Amazon.com Product Description

Filled with knowledge on every subject, the Encyclopedia Britannica 2003 Ultimate Reference Suite DVD delivers the 32-volume Britannica collection and more to your desktop. Brimming with more than 75,000 articles, this award-winning home reference library makes finding information easy for every member of the family, from grade school to graduate school and beyond. With three reference libraries--one for every age and reading level, Britannica's Ultimate Reference Suite offers just the right encyclopedia, dictionary, atlas, thesaurus, and timeline for every family member. It's all the knowledge anyone needs, and it's all on one DVD.

For students in upper elementary, middle, and high school, this collection adds the Britannica Student Encyclopedia, with 15,000 entries geared to school. Britannica's Elementary Encyclopedia is written for children in the early grades and designed to instill a look-it-up habit. Also added are two Merriam-Webster dictionaries and thesauruses, with nearly 555,000 definitions, synonyms, and antonyms that users can access from encyclopedia articles with a single click.

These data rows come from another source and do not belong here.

(** Brings in [initialize_cases] for the initialization of the goal and
    splits it along the stages. *)
Ltac stage_cases Hidle Hc :=
  match goal with
  | |- context [bsdInitialize ?config ?st] =>
      pose proof (initialize_cases config st Hidle) as Hc
  end;
  cbv zeta in Hc; unfold R_SUCCEEDED, R_FAILED in *;
  repeat match goal with
         | Hf : negb (_ =? 0) = true |- _ => apply negb_true_iff in Hf
         end;
  repeat match goal with
         | E : resolved_name = _ |- _ =>
             rewrite E in Hc
         | E : (_ =? 0) = _ |- _ => rewrite E in Hc
         end;
  repeat match type of Hc with
         | match resolved_name with _ => _ end =>
             let name := fresh "name" in
             let E := fresh "Hres" in
             destruct resolved_name as [name |] eqn:E
         | if ?b then _ else _ =>
             let E := fresh "Eb" in destruct b eqn:E
         end.

(** Finds the calls made after a given point of the record. *)
Ltac solve_later :=
  unfold teardown_calls; cbn [app];
  match goal with
  | |- exists later, ?l = later ++ ?old =>
      let rec go l acc :=
        first [ unify l old; exists (rev acc)
              | lazymatch l with ?x :: ?tl => go tl (x :: acc) end ] in
      go l (@nil ext_call)
  end;
  reflexivity.

Lemma resolved_name_cases (name : string) :
  resolved_name = Some name -> name = "bsd:s" \/ name = "bsd:u".
Proof.
  unfold resolved_name. intros Hres.
  repeat case_match; simplify_eq; auto.
Qed.

Lemma resolved_name_none :
  resolved_name = None ->
  (fst (sm_answer Control "bsd:u") =? 0) = false.
Proof.
  unfold resolved_name, R_SUCCEEDED. intros Hres.
  repeat case_match; simplify_eq; done.
Qed.

(** After an initialization from an idle state: success means both
    channels live and the region allocated, failure means all released. *)
Lemma initialize_live_or_idle (config : BsdBufferConfig) (st : session) :
  session_idle st = true ->
  (R_SUCCEEDED (fst (bsdInitialize config st)) = true ->
   srv_active (g_bsdSrv (snd (bsdInitialize config st))) = true
   /\ srv_active (g_bsdMonitor (snd (bsdInitialize config st))) = true
   /\ tmem_live (g_bsdTmem (snd (bsdInitialize config st))) = true
   /\ tmem_size (g_bsdTmem (snd (bsdInitialize config st)))
      = _bsdGetTransferMemSizeForConfig config)
  /\ (R_FAILED (fst (bsdInitialize config st)) = true ->
      session_idle (snd (bsdInitialize config st)) = true
      /\ tmem_live (g_bsdTmem (snd (bsdInitialize config st))) = false).
Proof.
  intros Hidle. stage_cases Hidle Hc.
  all: destruct Hc as (Hrc & Hstate & _); rewrite Hrc.
  all: split; intros Hr.
  all: first [ exact Hstate | discriminate Hr | congruence
             | pose proof (resolved_name_none Hres); congruence ].
Qed.

(** Every initialization from an idle state starts by looking up the
    privileged service name. *)
Lemma initialize_starts_with_lookup (config : BsdBufferConfig) (st : session) :
  session_idle st = true ->
  exists later,
    calls (snd (bsdInitialize config st))
    = later ++ [CallSmGetService Control "bsd:s"] ++ calls st.
Proof.
  intros Hidle. stage_cases Hidle Hc.
  all: destruct Hc as (_ & _ & _ & Hcalls); rewrite Hcalls.
  all: try (destruct (resolved_name_cases _ Hres) as [-> | ->]).
  all: unfold resolution_calls;
    cbn [String.eqb Ascii.eqb Bool.eqb]; solve_later.
Qed.

(** Initialization is all or nothing. Started with no channel live, it
    either returns success with both channels live and a transfer memory
    of the computed size allocated, or returns a failure with both
    channels closed and the transfer memory released. *)
Theorem initialize_all_or_nothing (config : BsdBufferConfig) (st : session) :
  session_idle st = true ->
  let rc := fst (bsdInitialize config st) in
  let st' := snd (bsdInitialize config st) in
  (R_SUCCEEDED rc = true ->
   srv_active (g_bsdSrv st') = true /\ srv_active (g_bsdMonitor st') = true
   /\ tmem_live (g_bsdTmem st') = true
   /\ tmem_size (g_bsdTmem st') = _bsdGetTransferMemSizeForConfig config)
  /\ (R_FAILED rc = true ->
      session_idle st' = true /\ tmem_live (g_bsdTmem st') = false).
Proof.
  intros Hidle. exact (initialize_live_or_idle config st Hidle).
Qed.
(** * web-ifc loader: a shallow embedding of [IfcLoader] (web-ifc.h) and of
    [IfcAPI.WriteLine] (web-ifc-api.ts), with the properties checked on it. *)

From Stdlib Require Import ZArith Lia List String Ascii Bool DecimalString.
From stdpp Require Import base option list gmap strings.

Local Open Scope Z_scope.

(** ** Outcomes of loader operations

    The C++ code has no error values.  What can go wrong is modelled by a
    fault: a read outside the tape, a failed [assert], an index outside a
    [std::vector], and the exhaustion of the iteration budget of the model's
    loops (the C++ loops are [while (true)]). *)

Inductive Fault : Type :=
  | ReadPastEnd
  | AssertFailed
  | OutOfBounds
  | OutOfFuel.

Inductive Res (A : Type) : Type :=
  | Ok (a : A)
  | Err (e : Fault).

Arguments Ok {A} a.
Arguments Err {A} e.

(** State passing with faults, over a state type [S]. *)
Definition SE (S A : Type) : Type := S -> Res (A * S).

Definition ret {S A : Type} (a : A) : SE S A := fun s => Ok (a, s).

Definition bind {S A B : Type} (m : SE S A) (k : A -> SE S B) : SE S B :=
  fun s => match m s with
           | Ok (a, s') => k a s'
           | Err e => Err e
           end.

Definition fail {S A : Type} (e : Fault) : SE S A := fun _ => Err e.

Definition get {S : Type} : SE S S := fun s => Ok (s, s).

Definition put {S : Type} (s : S) : SE S unit := fun _ => Ok (tt, s).

Notation "'let*' x ':=' m 'in' k" := (bind m (fun x => k))
  (at level 10, x pattern, m at level 100, k at level 200).
Notation "m ';;' k" := (bind m (fun _ => k))
  (at level 100, k at level 200, right associativity).

(** A [for] loop over a vector. *)
Fixpoint forM_ {S A : Type} (xs : list A) (body : A -> SE S unit) : SE S unit :=
  match xs with
  | [] => ret tt
  | x :: xs' => body x ;; forM_ xs' body
  end.

(** ** Fixed-width integers *)

Definition wrap32 (z : Z) : Z := z mod 2 ^ 32.

(** Little-endian layout of a [w]-byte unsigned value (wasm and x86). *)
Fixpoint le_encode (w : nat) (v : Z) : list Z :=
  match w with
  | O => []
  | S w' => (v mod 256) :: le_encode w' (v / 256)
  end.

Fixpoint le_decode (bs : list Z) : Z :=
  match bs with
  | [] => 0
  | b :: bs' => b + 256 * le_decode bs'
  end.

(** ** Token tags

    The numeric values are those exported by web-ifc-api.ts
    (UNKNOWN = 0 ... LINE_END = 9). *)

Inductive IfcTokenType : Type :=
  | UNKNOWN | STRING | LABEL | ENUM | REAL | REF | EMPTY
  | SET_BEGIN | SET_END | LINE_END.

Definition tag_of (t : IfcTokenType) : Z :=
  match t with
  | UNKNOWN => 0 | STRING => 1 | LABEL => 2 | ENUM => 3 | REAL => 4
  | REF => 5 | EMPTY => 6 | SET_BEGIN => 7 | SET_END => 8 | LINE_END => 9
  end.

(** [static_cast<IfcTokenType>(c)]; [None] is a value outside the
    enumeration, which every [switch] sends to [default]. *)
Definition tokenType (c : Z) : option IfcTokenType :=
  if c =? 0 then Some UNKNOWN
  else if c =? 1 then Some STRING
  else if c =? 2 then Some LABEL
  else if c =? 3 then Some ENUM
  else if c =? 4 then Some REAL
  else if c =? 5 then Some REF
  else if c =? 6 then Some EMPTY
  else if c =? 7 then Some SET_BEGIN
  else if c =? 8 then Some SET_END
  else if c =? 9 then Some LINE_END
  else None.

Definition is_tag (c : Z) (t : IfcTokenType) : bool :=
  match tokenType c with
  | Some t' => tag_of t' =? tag_of t
  | None => false
  end.
Definition handleMouseMove (clientX clientY : Q) (s : State) : State :=
  if negb (isDragging s) then s
  else setPosition {| x := clientX - x (dragStart s); y := clientY - y (dragStart s) |} s.

Definition handleMouseUpOrLeave (s : State) : State := setIsDragging false s.

(** The events the component reacts to, and a run of the component. *)
Inductive Event :=
| OpenModal (generatedImage : option ImageFile)
| CloseModal
| CloseTimeout
| ZoomIn
| ZoomOut
| ResetZoom
| Wheel (deltaY : Q)
| MouseDown (clientX clientY : Q)
| MouseMove (clientX clientY : Q)
| MouseUpOrLeave.

Definition step (s : State) (e : Event) : State :=
  match e with
  | OpenModal g => openModal g s
  | CloseModal => closeModal s
  | CloseTimeout => closeModal_timeout s
  | ZoomIn => handleZoomIn s
  | ZoomOut => handleZoomOut s
  | ResetZoom => handleResetZoom s
  | Wheel d => handleWheel d s
  | MouseDown cx cy => handleMouseDown cx cy s
  | MouseMove cx cy => handleMouseMove cx cy s
  | MouseUpOrLeave => handleMouseUpOrLeave s
  end.

Definition run (s : State) (es : list Event) : State := fold_left step es s.

(** The data-model invariant of the viewer. *)
Definition zoom_in_range (s : State) : Prop := 1 <= zoom s <= 5.

End Viewer.

(* ===================================================================== *)
(** ** JavaScript built-ins used by the service and the controller *)
(* ===================================================================== *)

Module Js.
Local Open Scope string_scope.

(** [n.toString()] for an integral number. *)
Definition Number_toString (n : Z) : string :=
  DecimalString.NilZero.string_of_int (Z.to_int n).

(** White space as [trim] and [parseInt] see it (8-bit code units). *)
Definition isWhiteSpace (c : ascii) : bool :=
  let n := nat_of_ascii c in
  ((9 <=? n) && (n <=? 13) || (n =? 32) || (n =? 160))%nat.

Fixpoint trimStart (s : string) : string :=
  match s with
  | String c r => if isWhiteSpace c then trimStart r else s
  | EmptyString => s
  end.

Fixpoint trimEnd (s : string) : string :=
  match s with
  | String c r =>
      match trimEnd r with
      | EmptyString => if isWhiteSpace c then EmptyString else String c EmptyString
      | r' => String c r'
      end
  | EmptyString => EmptyString
  end.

Additional tools include an updated world atlas, timelines, and more. Take a tour of the world through more than 1,300 clickable maps linked to articles. People, events, and discoveries of the past come to life on 25 timelines with 6,900 points linked to related articles. Britannica's exclusive KnowledgeNavigator tool, an interactive browser, is perfect for creative brainstorming, discovering new ideas, and exploring different topics. Rounding out the collection are some 21,000 images, videos, audio clips, and animated maps, as well as a clever research organizer.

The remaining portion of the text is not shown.